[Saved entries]
- Opening Delimiter -

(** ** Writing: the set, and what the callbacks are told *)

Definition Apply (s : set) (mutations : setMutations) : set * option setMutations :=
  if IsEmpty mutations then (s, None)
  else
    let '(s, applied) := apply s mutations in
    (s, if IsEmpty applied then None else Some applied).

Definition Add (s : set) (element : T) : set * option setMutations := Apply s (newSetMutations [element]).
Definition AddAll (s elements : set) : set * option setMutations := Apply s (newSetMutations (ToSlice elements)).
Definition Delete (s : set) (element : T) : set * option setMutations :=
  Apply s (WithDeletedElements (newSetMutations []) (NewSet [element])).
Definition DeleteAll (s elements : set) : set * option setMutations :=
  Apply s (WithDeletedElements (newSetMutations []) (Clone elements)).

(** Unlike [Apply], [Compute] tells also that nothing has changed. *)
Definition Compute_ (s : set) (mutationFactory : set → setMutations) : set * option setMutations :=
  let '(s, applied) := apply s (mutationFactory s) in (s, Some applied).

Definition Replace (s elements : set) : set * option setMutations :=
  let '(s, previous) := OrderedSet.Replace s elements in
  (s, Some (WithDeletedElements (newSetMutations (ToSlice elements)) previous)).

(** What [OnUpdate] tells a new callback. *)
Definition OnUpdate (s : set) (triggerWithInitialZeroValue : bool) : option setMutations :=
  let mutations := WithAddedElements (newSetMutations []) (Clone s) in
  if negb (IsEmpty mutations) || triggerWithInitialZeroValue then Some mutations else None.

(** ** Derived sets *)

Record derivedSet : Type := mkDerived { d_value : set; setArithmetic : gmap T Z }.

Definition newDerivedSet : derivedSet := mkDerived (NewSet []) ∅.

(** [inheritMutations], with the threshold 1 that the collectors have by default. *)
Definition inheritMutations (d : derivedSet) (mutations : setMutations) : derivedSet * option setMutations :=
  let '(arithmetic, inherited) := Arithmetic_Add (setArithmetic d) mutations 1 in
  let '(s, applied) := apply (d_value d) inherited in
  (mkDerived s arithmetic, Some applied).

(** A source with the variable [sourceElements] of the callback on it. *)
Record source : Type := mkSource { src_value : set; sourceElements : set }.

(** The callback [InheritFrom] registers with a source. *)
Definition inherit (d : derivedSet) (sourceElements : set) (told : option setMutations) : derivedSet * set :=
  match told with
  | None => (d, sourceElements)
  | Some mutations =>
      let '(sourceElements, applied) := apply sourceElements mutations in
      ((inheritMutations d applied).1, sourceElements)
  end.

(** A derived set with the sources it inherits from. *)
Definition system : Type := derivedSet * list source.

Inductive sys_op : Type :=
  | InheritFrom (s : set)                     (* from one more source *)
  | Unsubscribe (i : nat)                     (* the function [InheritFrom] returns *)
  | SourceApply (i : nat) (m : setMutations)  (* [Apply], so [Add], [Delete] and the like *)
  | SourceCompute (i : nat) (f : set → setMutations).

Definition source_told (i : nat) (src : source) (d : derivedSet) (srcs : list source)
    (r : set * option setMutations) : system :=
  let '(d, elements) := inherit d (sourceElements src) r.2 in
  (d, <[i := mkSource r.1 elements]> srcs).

- Closing Delimiter -

*The problem:* Repeat only what runs from the line holding "Record derivedSet : Type" to the end of the data, keeping every line exactly as written, first and last included.

*Answer section:*
Record derivedSet : Type := mkDerived { d_value : set; setArithmetic : gmap T Z }.

Definition newDerivedSet : derivedSet := mkDerived (NewSet []) ∅.

(** [inheritMutations], with the threshold 1 that the collectors have by default. *)
Definition inheritMutations (d : derivedSet) (mutations : setMutations) : derivedSet * option setMutations :=
  let '(arithmetic, inherited) := Arithmetic_Add (setArithmetic d) mutations 1 in
  let '(s, applied) := apply (d_value d) inherited in
  (mkDerived s arithmetic, Some applied).

(** A source with the variable [sourceElements] of the callback on it. *)
Record source : Type := mkSource { src_value : set; sourceElements : set }.

(** The callback [InheritFrom] registers with a source. *)
Definition inherit (d : derivedSet) (sourceElements : set) (told : option setMutations) : derivedSet * set :=
  match told with
  | None => (d, sourceElements)
  | Some mutations =>
      let '(sourceElements, applied) := apply sourceElements mutations in
      ((inheritMutations d applied).1, sourceElements)
  end.

(** A derived set with the sources it inherits from. *)
Definition system : Type := derivedSet * list source.

Inductive sys_op : Type :=
  | InheritFrom (s : set)                     (* from one more source *)
  | Unsubscribe (i : nat)                     (* the function [InheritFrom] returns *)
  | SourceApply (i : nat) (m : setMutations)  (* [Apply], so [Add], [Delete] and the like *)
  | SourceCompute (i : nat) (f : set → setMutations).

Definition source_told (i : nat) (src : source) (d : derivedSet) (srcs : list source)
    (r : set * option setMutations) : system :=
  let '(d, elements) := inherit d (sourceElements src) r.2 in
  (d, <[i := mkSource r.1 elements]> srcs).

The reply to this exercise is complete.